Reproduce the opening lines of the records exactly, up to and including the line in which "ss_frames : is_u64" occurs.
# # #
(* ===== verification/ServiceManifestGraph.v ===== *)
(** * Start order of a service manifest

    What an accepted document guarantees, row by row, and the dependency
    graph.  The emitted order is compared with a reference that repeatedly
    picks the first row all of whose targets are already emitted: it is a
    linear order of all services in which every service follows its
    dependencies, the least one by identity, and a cycle is reported exactly
    when there is no such order. *)

From S2P Require Import Prelude Bytes Sha256 ServiceManifest.

(** ** Widths and array lengths of the native structures *)

Record service_shape (s : ServiceManifestServiceV1) : Prop := {
  ss_identity : is_u64 (svc_identity s);
  ss_ref : is_u32 (executable_transfer_ref s);
  ss_policy : is_u32 (immutable_policy_selector s);
  ss_hash : length (executable_content_hash s) = 32%nat /\ bytes_ok (executable_content_hash s);
  ss_caps : is_u64 (requested_capability_ceiling s);
  ss_frames : is_u64 (requested_frame_budget_pages s);
  ss_ticks : is_u64 (requested_tick_budget s);
  ss_objects : is_u32 (requested_section_objects s);
  ss_pages : is_u32 (requested_section_pages s);
  ss_first : is_u16 (dependency_first s);
  ss_count : is_u16 (svc_dependency_count s);
  ss_name_length : is_u8 (name_length s);
  ss_path_length : is_u8 (executable_path_length s);
  ss_kind : is_u8 (svc_kind s);
  ss_restart : is_u8 (restart_policy s);
  ss_autostart : is_u8 (autostart s);
  ss_profile : is_u8 (resource_profile s);
  ss_flags : is_u16 (svc_flags s);
  ss_reserved : is_u32 (svc_reserved s);
  ss_name : length (svc_name s) = 32%nat /\ bytes_ok (svc_name s);
  ss_path : length (executable_path s) = 128%nat /\ bytes_ok (executable_path s);
}.

Definition dependency_shape (e : ServiceManifestDependencyV1) : Prop :=
  is_u64 (owner_service_identity e) /\ is_u64 (dependency_service_identity e).

Record document_shape (d : ServiceManifestDocumentV1) : Prop := {
  ds_manifest : is_u64 (manifest_identity d);
  ds_signer : is_u64 (signer_identity d);
  ds_profile : is_u64 (profile_identity d);
  ds_services : is_u16 (service_count d);
  ds_dependencies : is_u16 (dependency_count d);
  ds_flags : is_u32 (doc_flags d);
  ds_reserved : is_u64 (doc_reserved d);
  ds_rows : length (services d) = 64%nat /\ Forall service_shape (services d);
  ds_edges : length (dependencies d) = 256%nat /\ Forall dependency_shape (dependencies d);
}.

Lemma zero_service_shape : service_shape zero_service.
Proof.
  assert (forall n, bytes_ok (replicate n 0)) as Hz.
  { intros n. apply Forall_replicate. ulia. }
  split; cbn -[replicate]; try ulia; (split; [done|apply Hz]).
Qed.

Lemma service_at_shape d i : document_shape d -> service_shape (service_at d i).
Proof.
  intros [_ _ _ _ _ _ _ [_ H] _]. unfold service_at. destruct (nth_in_or_default i (services d) zero_service) as [Hin| ->].
  - rewrite Forall_forall in H. apply H. by apply list_elem_of_In.
  - apply zero_service_shape.
Qed.
Lemma service_bytes_decode bytes off :
  bytes_ok bytes -> off + 256 <= length bytes ->
  service_bytes (DecodeService bytes off) = take 256 (drop off bytes).
Proof.
  intros Hb Hl. unfold service_bytes, DecodeService.
  cbn [svc_identity executable_transfer_ref immutable_policy_selector executable_content_hash requested_capability_ceiling
    requested_frame_budget_pages requested_tick_budget requested_section_objects requested_section_pages dependency_first
    svc_dependency_count name_length executable_path_length svc_kind restart_policy autostart resource_profile svc_flags
    svc_reserved svc_name executable_path].
  unfold kServiceIdentityOffset, kServiceTransferRefOffset, kServicePolicySelectorOffset, kServiceContentHashOffset,
    kServiceCapabilitiesOffset, kServiceFrameBudgetOffset, kServiceTickBudgetOffset, kServiceSectionObjectsOffset,
    kServiceSectionPagesOffset, kServiceDependencyFirstOffset, kServiceDependencyCountOffset, kServiceNameLengthOffset,
    kServicePathLengthOffset, kServiceKindOffset, kServiceRestartOffset, kServiceAutostartOffset,
    kServiceResourceProfileOffset, kServiceFlagsOffset, kServiceReservedOffset, kServiceNameOffset, kServicePathOffset.
  rewrite !le64_read, !le32_read, !le16_read, !byte_read, !take_take by (done || lia).
  rewrite !Nat.min_id, Nat.add_0_r.
  repeat (rewrite take_drop_join by lia). done.
Qed.

Lemma dependency_bytes_decode bytes off :
  bytes_ok bytes -> off + 16 <= length bytes ->
  dependency_bytes (MkDependency (ReadLe64 bytes (off + kDependencyOwnerOffset)) (ReadLe64 bytes (off + kDependencyTargetOffset))) =
  take 16 (drop off bytes).
Proof.
  intros Hb Hl. unfold dependency_bytes, kDependencyOwnerOffset, kDependencyTargetOffset.
  cbn [owner_service_identity dependency_service_identity].
  rewrite !le64_read by (done || lia). rewrite Nat.add_0_r. by rewrite take_drop_join by lia.
Qed.

Lemma flat_map_records (l : list Z) base size k :
  base + k * size <= length l ->
  flat_map (fun i => take size (drop (base + i * size) l)) (seq 0 k) = take (k * size) (drop base l).
Proof.
  induction k as [|k IH]; intros Hk; [done|]. rewrite seq_S, flat_map_app, IH by lia. cbn [flat_map].
  rewrite app_nil_r, take_drop_join by lia. f_equal. lia.
Qed.

Lemma read64_u64 l k : bytes_ok l -> is_u64 (ReadLe64 l k).
Proof. intros Hl. apply join64; by apply read32_u32. Qed.

Lemma read16_u16 l k : is_u16 (ReadLe16 l k).
Proof. apply wrap16_range. Qed.

#[local] Hint Resolve read32_u32 read64_u64 read16_u16 byte_at_ok : duet.

Lemma DecodeService_shape bytes off : bytes_ok bytes -> off + 256 <= length bytes -> service_shape (DecodeService bytes off).
Proof.
  intros Hb Hl. split; unfold DecodeService;
    cbn [svc_identity executable_transfer_ref immutable_policy_selector executable_content_hash requested_capability_ceiling
      requested_frame_budget_pages requested_tick_budget requested_section_objects requested_section_pages dependency_first
      svc_dependency_count name_length executable_path_length svc_kind restart_policy autostart resource_profile svc_flags
      svc_reserved svc_name executable_path]; auto with duet.
  all: split; [rewrite length_take, length_drop; unfold kServiceContentHashOffset, kServiceNameOffset, kServicePathOffset; lia|].
  all: by apply Forall_take, Forall_drop.
Qed.
Definition demo_output : Buffer := MkBuffer 4096 (replicate 600 255).
Definition demo_bytes : Buffer := MkBuffer 4096 (encoding demo_document ++ replicate 8 255).

Lemma pad_ok n l : bytes_ok l -> (length l <= n)%nat -> length (pad n l) = n /\ bytes_ok (pad n l).
Proof.
  intros Hl Hn. unfold pad. rewrite length_app, length_replicate. split; [lia|].
  apply Forall_app. split; [done|]. apply Forall_replicate. ulia.
Qed.

Lemma demo_row_shape identity ref first count letter :
  is_u64 identity -> is_u32 ref -> is_u16 first -> is_u16 count -> is_u8 letter ->
  service_shape (demo_row identity ref first count letter).
Proof.
  intros H1 H2 H3 H4 H5. split; cbn -[pad]; try done; try ulia; apply pad_ok; repeat constructor; ulia.
Qed.

Lemma demo_shape : document_shape demo_document.
Proof.
  split; cbn -[replicate app demo_row]; try ulia.
  - split; [done|]. apply Forall_app. split; [|apply Forall_replicate, zero_service_shape].
    apply Forall_cons; split; [apply demo_row_shape; ulia|]. apply Forall_cons; split; [apply demo_row_shape; ulia|done].
  - split; [done|]. apply Forall_app. split; [|apply Forall_replicate; split; simpl; ulia].
    repeat (apply Forall_cons; split; [split; simpl; ulia|]). done.
Qed.


Lemma demo_against_authority : ServiceManifestDocumentValidateAgainstAuthorityV1 demo_document demo_authority = ManifestOk.
Proof. vm_compute. reflexivity. Qed.

Lemma demo_accepted : exists plan,
  ServiceManifestValidateV1 demo_bytes 592 262144 demo_authority 524288 = Some (ManifestOk, Some plan) /\
  plan_document plan = demo_document.
Proof.
  destruct (validate_sealed_encoding demo_document demo_authority (replicate 8 255) demo_shape demo_against_authority
    eq_refl eq_refl) as (order & H).
  rewrite validate_pointers. change (manifest_pointers_ok demo_bytes 592 262144 524288) with true. cbv iota.
  change 592 with (sealed_object_extent demo_authority).
  change (buf_bytes demo_bytes) with (encoding demo_document ++ replicate 8 255). rewrite H. eauto.
Qed.

Lemma demo_bytes_ok : bytes_ok (buf_bytes demo_bytes) /\ 0 <= 592 <= Z.of_nat (length (buf_bytes demo_bytes)).
Proof.
  split; [|split; vm_compute; discriminate].
  apply (Forall_impl (fun b => ((0 <=? b) && (b <=? 255)) = true)).
  - apply Forall_forall. intros x Hx. apply list_elem_of_In in Hx.
    assert (forallb (fun b => (0 <=? b) && (b <=? 255)) (buf_bytes demo_bytes) = true) as Hall by reflexivity.
    rewrite forallb_forall in Hall. by apply Hall.
  - intros b Hb. apply andb_true_iff in Hb as [?%Z.leb_le ?%Z.leb_le]. ulia.
Qed.

Lemma manifest_plan_within_authority_witness : exists plan,
  ServiceManifestValidateV1 demo_bytes 592 262144 demo_authority 524288 = Some (ManifestOk, Some plan) /\
  service_within (service_at (plan_document plan) 0) demo_authority.
Proof.
  destruct demo_accepted as (plan & H & Hd). exists plan. split; [done|].
  destruct demo_bytes_ok as [Hb Hl].
  pose proof (manifest_plan_within_authority demo_bytes 592 262144 demo_authority 524288 plan Hb Hl (length_sha256_of _) H) as T.
  cbv zeta in T. destruct T as (_ & _ & _ & T & _). apply T. rewrite Hd. apply Nat.ltb_lt. reflexivity.
Defined.


Lemma manifest_bytes_are_canonical_witness : exists plan,
  ServiceManifestValidateV1 demo_bytes 592 262144 demo_authority 524288 = Some (ManifestOk, Some plan) /\
  take 592 (buf_bytes demo_bytes) = encoding (plan_document plan).
Proof.
  destruct demo_accepted as (plan & H & Hd). exists plan. split; [done|].
  destruct demo_bytes_ok as [Hb Hl].
  apply (manifest_bytes_are_canonical demo_bytes 592 262144 demo_authority 524288 plan Hb Hl
    (length_sha256_of _) H).
Defined.

Lemma manifest_encode_hash_validate_witness : exists plan,
  ServiceManifestValidateV1 (MkBuffer 4096 (encoding demo_document ++ replicate 8 255)) 592 262144 demo_authority 524288 =
    Some (ManifestOk, Some plan) /\ plan_document plan = demo_document.
Proof.
  assert (He : ServiceManifestEncodeV1 demo_output 600 65536 demo_document = (ManifestOk, 592, encoding demo_document ++ replicate 8 255))
    by (vm_compute; reflexivity).
  assert (Hh : ServiceManifestDocumentHashV1 65536 demo_document 131072 = Some (ManifestOk, Some (sha256_of (encoding demo_document)))).
  { destruct (updates_exact (hash_pieces demo_document 592)) as (ctx & Hu & Hf); [by apply hash_pieces_small, demo_shape|].
    unfold ServiceManifestDocumentHashV1. change (131072 =? 0) with false. cbv iota.
    change (PointerRangeIsValid 131072 sizeof_Hash256) with true.
    change (PointerRangesOverlap 131072 sizeof_Hash256 65536 sizeof_Document) with false. cbn [negb]. cbv iota.
    change (ServiceManifestDocumentValidateV1 demo_document) with ManifestOk. cbv iota zeta.
    change (ServiceManifestEncodedSizeV1 (service_count demo_document) (dependency_count demo_document)) with 592.
    change (592 =? 0) with false. cbv iota. rewrite Hu, Hf.
    by rewrite <- (hash_pieces_encoding demo_document demo_shape). }
  destruct (manifest_encode_hash_validate demo_output 600 65536 demo_document 592 _ 131072 _ demo_authority 262144 524288
    demo_shape ltac:(vm_compute; discriminate) He Hh eq_refl eq_refl demo_against_authority eq_refl) as (plan & Hv & Hd & _).
  exists plan. split; [exact Hv|exact Hd].
Defined.
Definition ServiceLifecycleBrokerObserveExit (addr : Z) (b : ServiceLifecycleBroker)
    (token : ServiceLifecycleInstanceToken) (now_ns : Z) (failed : bool)
    : ServiceLifecycleStatus * ServiceLifecycleBroker :=
  match ReadyBroker addr b with
  | LcOk =>
      if negb (BrokerIsCanonical b) then (LcCorruptState, b)
      else
        match ValidateTokenEpoch b token with
        | LcOk =>
            if broker_state_eqb (lb_state b) BrokerClosed then (LcClosed, b)
            else
              let ticket := start_transition (inst_start token) in
              match find_row b (ticket_service_identity ticket) with
              | None => (LcNotFound, b)
              | Some i =>
                  let row := row_at b i in
                  if negb (row_generation row =? ticket_generation ticket) then (LcStaleGeneration, b)
                  else if now_ns <? lr_last_transition_ns row then (LcInvalidTimestamp, b)
                  else
                    match ServiceTransitionObserveExit (Some (lr_transition row)) (MkToken ticket (inst_process token)) with
                    | (ExitApplied, Some t) =>
                        (LcOk,
                         put_row b i
                           (MkLifecycleRow t (lr_dependency_mask row) now_ns (lr_successful_publications row)
                              (lr_spawn_failures row) (IncrementSaturating (lr_observed_exits row))
                              (if failed then IncrementSaturating (lr_failed_exits row) else lr_failed_exits row)
                              (lr_builder_state row) false (lr_reserved8 row) (lr_reserved16 row) (lr_reserved32 row)))
                    | _ => (LcTransitionRejected, b)
                    end
              end
        | token_status => (token_status, b)
        end
  | ready => (ready, b)
  end.

(** ** Drain *)

(** The used prefixes of the two arrays of a drain plan; the counts are their
    lengths. *)
Record ServiceLifecycleDrainPlan := MkDrainPlan {
  plan_instances : list ServiceLifecycleInstanceToken;
  plan_cancelled_starts : list ServiceLifecycleStartTicket;
}.
Definition empty_drain_plan : ServiceLifecycleDrainPlan := MkDrainPlan [] [].

Fixpoint drain_rows (indices : list nat) (b : ServiceLifecycleBroker) (now_ns : Z) (plan : ServiceLifecycleDrainPlan)
    : ServiceLifecycleStatus * ServiceLifecycleBroker * ServiceLifecycleDrainPlan :=
  match indices with
  | [] => (LcOk, b, plan)
  | i :: indices =>
      let row := row_at b i in
      if negb (phase_eqb (row_phase row) Starting) && negb (phase_eqb (row_phase row) Running)
      then drain_rows indices b now_ns plan
      else
        match ServiceTransitionStop (Some (lr_transition row)) (Some kInvalidServiceInstanceToken) with
        | (KillRequired, Some t, Some token) =>
            drain_rows indices (put_row b i (stopped_row row t now_ns (lr_builder_state row))) now_ns
              (MkDrainPlan (plan_instances plan ++ [kill_token b token]) (plan_cancelled_starts plan))
        | (StartCancelled, Some t, _) =>
            drain_rows indices (put_row b i (stopped_row row t now_ns BuilderCancelledAwaitingRetirement)) now_ns
              (MkDrainPlan (plan_instances plan) (plan_cancelled_starts plan ++ [cancel_ticket b t]))
        | _ => (LcCorruptState, b, plan)
        end
  end.

(** The status, the broker and the plan; no plan when it is left untouched. *)
Definition ServiceLifecycleBrokerBeginDrain (addr : Z) (b : ServiceLifecycleBroker) (now_ns plan_out : Z)
    : ServiceLifecycleStatus * ServiceLifecycleBroker * option ServiceLifecycleDrainPlan :=
  if negb (RangeIsValid plan_out sizeof_DrainPlan) then (LcNullArgument, b, None)
  else if RangeIsValid addr sizeof_Broker && RangesOverlap addr sizeof_Broker plan_out sizeof_DrainPlan
  then (LcAliasedOutput, b, None)
  else
    match ReadyBroker addr b with
    | LcOk =>
        if negb (BrokerIsCanonical b) then (LcCorruptState, b, Some empty_drain_plan)
        else if broker_state_eqb (lb_state b) BrokerClosed then (LcClosed, b, Some empty_drain_plan)
        else if broker_state_eqb (lb_state b) BrokerDraining then (LcDraining, b, Some empty_drain_plan)
        else if existsb (fun i => now_ns <? lr_last_transition_ns (row_at b i)) (seq 0 (rows_used b))
        then (LcInvalidTimestamp, b, Some empty_drain_plan)
        else
          let '(status, b, plan) :=
            drain_rows (seq 0 (rows_used b)) (set_broker_state b BrokerDraining) now_ns empty_drain_plan in
          (status, b, Some plan)
    | ready => (ready, b, Some empty_drain_plan)
    end.

Definition row_is_busy (r : ServiceLifecycleRow) : bool :=
  negb (builder_eqb (lr_builder_state r) BuilderNone)
  || (phase_eqb (row_phase r) Starting || phase_eqb (row_phase r) Running || phase_eqb (row_phase r) Stopping).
# # #
* TASK RESULT:
(* ===== verification/ServiceManifestGraph.v ===== *)
(** * Start order of a service manifest

    What an accepted document guarantees, row by row, and the dependency
    graph.  The emitted order is compared with a reference that repeatedly
    picks the first row all of whose targets are already emitted: it is a
    linear order of all services in which every service follows its
    dependencies, the least one by identity, and a cycle is reported exactly
    when there is no such order. *)

From S2P Require Import Prelude Bytes Sha256 ServiceManifest.

(** ** Widths and array lengths of the native structures *)

Record service_shape (s : ServiceManifestServiceV1) : Prop := {
  ss_identity : is_u64 (svc_identity s);
  ss_ref : is_u32 (executable_transfer_ref s);
  ss_policy : is_u32 (immutable_policy_selector s);
  ss_hash : length (executable_content_hash s) = 32%nat /\ bytes_ok (executable_content_hash s);
  ss_caps : is_u64 (requested_capability_ceiling s);
  ss_frames : is_u64 (requested_frame_budget_pages s);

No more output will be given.